- ACTIVITY -
Starting from the line with "constructor; [first [exact", transcribe each line to the end of the records below. Copy them exactly and write nothing else.

PROVIDED INFORMATION below:

Lemma view_page_exists_witness :
  offeredSizesOnly
    [DoChange (LeadsList.PageSizeChange 5); Click LeadsList.NavNext;
     TimerFires; Click (LeadsList.NavPage 1); Click LeadsList.NavFirst;
     TimerFires; TimerFires; DoChange (LeadsList.SearchChange (js "lead"));
     Click LeadsList.NavLast; TimerFires]
  /\ calmSession toLowerCaseAscii sixNewLeads
       [DoChange (LeadsList.PageSizeChange 5); Click LeadsList.NavNext;
        TimerFires; Click (LeadsList.NavPage 1); Click LeadsList.NavFirst;
        TimerFires; TimerFires; DoChange (LeadsList.SearchChange (js "lead"));
        Click LeadsList.NavLast; TimerFires]
       (mounted ∅)
  /\ 1 <= LeadsList.currentPage
            (sessionView
               (viewRun toLowerCaseAscii sixNewLeads
                  [DoChange (LeadsList.PageSizeChange 5);
                   Click LeadsList.NavNext; TimerFires;
                   Click (LeadsList.NavPage 1); Click LeadsList.NavFirst;
                   TimerFires; TimerFires;
                   DoChange (LeadsList.SearchChange (js "lead"));
                   Click LeadsList.NavLast; TimerFires]
                  (mounted ∅)))
       <= Z.max 1 (LeadsList.totalPages toLowerCaseAscii sixNewLeads
                     (sessionView
                        (viewRun toLowerCaseAscii sixNewLeads
                           [DoChange (LeadsList.PageSizeChange 5);
                            Click LeadsList.NavNext; TimerFires;
                            Click (LeadsList.NavPage 1);
                            Click LeadsList.NavFirst;
                            TimerFires; TimerFires;
                            DoChange (LeadsList.SearchChange (js "lead"));
                            Click LeadsList.NavLast; TimerFires]
                           (mounted ∅)))).
Proof.
  assert (H : offeredSizesOnly
    [DoChange (LeadsList.PageSizeChange 5); Click LeadsList.NavNext;
     TimerFires; Click (LeadsList.NavPage 1); Click LeadsList.NavFirst;
     TimerFires; TimerFires; DoChange (LeadsList.SearchChange (js "lead"));
     Click LeadsList.NavLast; TimerFires]).
  { unfold offeredSizesOnly.
    repeat match goal with
           | |- Forall _ (_ :: _) =>
               constructor; [first [exact I | simpl; tauto]|]
           | |- Forall _ [] => constructor
           end. }
  assert (C : calmSession toLowerCaseAscii sixNewLeads
    [DoChange (LeadsList.PageSizeChange 5); Click LeadsList.NavNext;
     TimerFires; Click (LeadsList.NavPage 1); Click LeadsList.NavFirst;
     TimerFires; TimerFires; DoChange (LeadsList.SearchChange (js "lead"));
     Click LeadsList.NavLast; TimerFires]
    (mounted ∅)).
  { vm_compute. repeat split. }
  split; [exact H|]. split; [exact C|].
  destruct (view_page_exists toLowerCaseAscii sixNewLeads _ ∅ H)
    as (_ & Hfrom & Hto).
  split; [exact Hfrom | exact (Hto C)].
Defined.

End of PROVIDED INFORMATION.

- EXPECTED OUTPUT -
               constructor; [first [exact I | simpl; tauto]|]
           | |- Forall _ [] => constructor
           end. }
  assert (C : calmSession toLowerCaseAscii sixNewLeads
    [DoChange (LeadsList.PageSizeChange 5); Click LeadsList.NavNext;
     TimerFires; Click (LeadsList.NavPage 1); Click LeadsList.NavFirst;
     TimerFires; TimerFires; DoChange (LeadsList.SearchChange (js "lead"));
     Click LeadsList.NavLast; TimerFires]
    (mounted ∅)).
  { vm_compute. repeat split. }
  split; [exact H|]. split; [exact C|].
  destruct (view_page_exists toLowerCaseAscii sixNewLeads _ ∅ H)
    as (_ & Hfrom & Hto).
  split; [exact Hfrom | exact (Hto C)].
Defined.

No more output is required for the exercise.